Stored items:
Lemma read_linteger_not_fuel data off : read_linteger data off <> OutOfFuel.
Proof.
  unfold read_linteger. case_decide; [done|].
  repeat match goal with
  | |- obind (at_ ?l ?i) _ <> _ =>
      pose proof (at_not_fuel l i); destruct (at_ l i); cbn [obind]; [|done..]
  | |- context [decide ?P] => destruct (decide P)
  end; done.
Qed.

Lemma read_lstring_not_fuel data off : read_lstring data off <> OutOfFuel.
Proof.
  unfold read_lstring. pose proof (read_linteger_not_fuel data off).
  destruct (read_linteger data off) as [[[[v o] c] [e|]]| |]; cbn [obind]; try done.
  destruct c; cbn; [|done]. unfold str_from. pose proof (str_slice_not_fuel data o (len data)).
  destruct (str_slice data o (len data)); cbn; [|done..]. case_decide; [done|].
  pose proof (str_slice_not_fuel data o (o + int_of v)). by destruct (str_slice data o (o + int_of v)).
Qed.
#[local] Hint Resolve read_linteger_not_fuel read_lstring_not_fuel : go.

Lemma turn_bind {A} (s : MysqlStream) (m : MysqlMessage) (o : outcome A) (k : A -> turn) :
  o <> OutOfFuel -> (forall a, o = Ret a -> turn_ok s m (k a)) -> turn_ok s m (obind o k).
Proof. intros Hn Hk. destruct o; [by apply Hk|done|done]. Qed.

Lemma wanted_ok {A} s0 m0 (r : outcome (A * Z * bool * option linteger_error)) s m k :
  r <> OutOfFuel -> turn_ok s0 m0 (wait s m) -> turn_ok s0 m0 (give s m false false) ->
  (forall v off, turn_ok s0 m0 (k v off)) -> turn_ok s0 m0 (wanted r s m k).
Proof.
  intros Hr Hw Hg Hk. unfold wanted. apply turn_bind; [done|].
  intros [[[v off] []] []] _; [done|apply Hk|done..].
Qed.

(** Split a goal about a turn's result. *)
Ltac turn_done :=
  unfold turn_ok, go_on, wait, give, pinv, parser_measure, started, rest_len in *;
  cbn in *; repeat split; try done; try lia; try (by left); try (right; lia).

Lemma read_header_ok s m m' :
  read_header s m = Ret m' ->
  exists n q, 0 <= n < 2 ^ 24 /\ m' = m <| m_PacketLength := n |> <| m_Seq := q |>.
Proof.
  unfold read_header. repeat (destruct (at_ _ _); cbn [obind]; [|done..]).
  intros [= <-]. eexists _, _. split; [|done]. apply length24_range.
Qed.

Lemma read_header_not_fuel s m : read_header s m <> OutOfFuel.
Proof.
  unfold read_header.
  repeat match goal with
  | |- obind (at_ ?l ?i) _ <> _ =>
      pose proof (at_not_fuel l i); destruct (at_ l i); cbn [obind]; [|done..]
  end; done.
Qed.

*Work required*
Here the job is to transcribe the lines from the first line of the data through the line containing "destruct c; cbn;", inclusive, exactly and with nothing else.

*Solution*
Lemma read_linteger_not_fuel data off : read_linteger data off <> OutOfFuel.
Proof.
  unfold read_linteger. case_decide; [done|].
  repeat match goal with
  | |- obind (at_ ?l ?i) _ <> _ =>
      pose proof (at_not_fuel l i); destruct (at_ l i); cbn [obind]; [|done..]
  | |- context [decide ?P] => destruct (decide P)
  end; done.
Qed.

Lemma read_lstring_not_fuel data off : read_lstring data off <> OutOfFuel.
Proof.
  unfold read_lstring. pose proof (read_linteger_not_fuel data off).
  destruct (read_linteger data off) as [[[[v o] c] [e|]]| |]; cbn [obind]; try done.
  destruct c; cbn; [|done]. unfold str_from. pose proof (str_slice_not_fuel data o (len data)).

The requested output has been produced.